(* ===== verification/LosslessConsumer.v ===== *)
(** * The lossless consumer

    [src/que/src/lossless/consumer.rs]: joining, [pop], [pop_zerocopy] with
    the [Element] it returns, and the heartbeats. *)

From S2P Require Import Prelude.
From S2P Require Import Rust.
From S2P Require Import Ring.
From S2P Require Import Errors.
From S2P Require Import Channel.
From S2P Require Import Join.
From S2P Require Import LosslessProducer.

Record Consumer : Type := mkConsumer {
  c_spsc : Z;
  c_head : Z;
  c_items_since_last_sync : Z;
  c_consumer_index : Z;
  c_last_producer_heartbeat : Z
}.

(** [value] borrows the cell with index [e_value]. *)
Record Element : Type := mkElement {
  e_value : nat;
  e_consumer : Consumer
}.

Section Consumer.
Context {T : Type} {prof : Profile} (M : mode) (N : Z).

Definition join (buffer : Z) : prog T (result Consumer QueError) :=
  _ ← check_join N buffer;
  magic ← load MAGIC_WORD Acquire;
  capacity ← load CAPACITY Acquire;
  if magic =? MAGIC then
    if negb (capacity =? N) then mret (Err (IncorrectCapacity capacity))
    else
      new_head ← load TAIL Acquire;
      _ ← store HEAD Release new_head;
      _ ← (if BACKED_BY_ARCC M then arc_increment else mret tt);
      last ← load PRODUCER_HEARTBEAT Acquire;
      mret (Ok (mkConsumer buffer new_head 0 0 last))
  else if magic =? 0 then mret (Err Uninitialized)
  else mret (Err CorruptionDetected).

Definition maybe_sync (self : Consumer) : prog T Consumer :=
  if burst_amount N <=? c_items_since_last_sync self then
    let self := mkConsumer (c_spsc self) (c_head self) 0
                  (c_consumer_index self) (c_last_producer_heartbeat self) in
    _ ← store HEAD Release (c_head self);
    mret self
  else mret self.

(** [self.head += 1; self.items_since_last_sync += 1; self.maybe_sync()]:
    the end of [pop], and [Element]'s [drop]. *)
Definition advance (self : Consumer) : prog T Consumer :=
  head ← lift (uadd (c_head self) 1);
  items ← lift (uadd (c_items_since_last_sync self) 1);
  maybe_sync (mkConsumer (c_spsc self) head items (c_consumer_index self)
                (c_last_producer_heartbeat self)).

Definition pop (self : Consumer) : prog T (Consumer * option T) :=
  let head_index := mask_index N (c_head self) in
  tail ← load TAIL Acquire;
  if tail <=? c_head self then mret (self, None)
  else
    value ← read_cell head_index;
    self ← advance self;
    mret (self, Some value).

Definition pop_zerocopy (self : Consumer) :
    prog T (Consumer + Element) :=
  let head_index := mask_index N (c_head self) in
  tail ← load TAIL Acquire;
  if tail <=? c_head self then mret (inl self)
  else mret (inr (mkElement head_index self)).

(** [impl Deref], [impl DerefMut] (an assignment through it) and
    [impl Drop] for [Element]. *)
Definition deref (self : Element) : prog T T := read_cell (e_value self).

(** [PartialEq] and [PartialOrd] of an element compare its value. *)
Definition element_eq (eqb : T → T → bool) (self : Element) (other : T) : prog T bool :=
  v ← deref self; mret (eqb v other).

Definition element_partial_cmp (cmp : T → T → option comparison) (self : Element)
    (other : T) : prog T (option comparison) :=
  v ← deref self; mret (cmp v other).

Definition deref_mut (self : Element) (v : T) : prog T unit :=
  assign_cell (e_value self) v.

Definition drop_element (self : Element) : prog T Consumer :=
  advance (e_consumer self).

Definition beat (self : Consumer) : prog T unit :=
  _ ← fetch_add CONSUMER_HEARTBEAT Release 1; mret tt.

Definition producer_heartbeat (self : Consumer) : prog T (Consumer * bool) :=
  heartbeat ← load PRODUCER_HEARTBEAT Acquire;
  if negb (heartbeat =? c_last_producer_heartbeat self) then
    mret (mkConsumer (c_spsc self) (c_head self)
            (c_items_since_last_sync self) (c_consumer_index self) heartbeat, true)
  else mret (self, false).

Definition get_padding_ptr (self : Consumer) : Z := c_spsc self + 512.

(** [impl Drop for Consumer]. *)
Definition drop_consumer (self : Consumer) : prog T unit :=
  if BACKED_BY_ARCC M then arc_drop else mret tt.
End Consumer.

What is being asked: Look through the entries. Copy out each line with "advance" in it.

Response area:
Definition advance (self : Consumer) : prog T Consumer :=
    self ← advance self;
  advance (e_consumer self).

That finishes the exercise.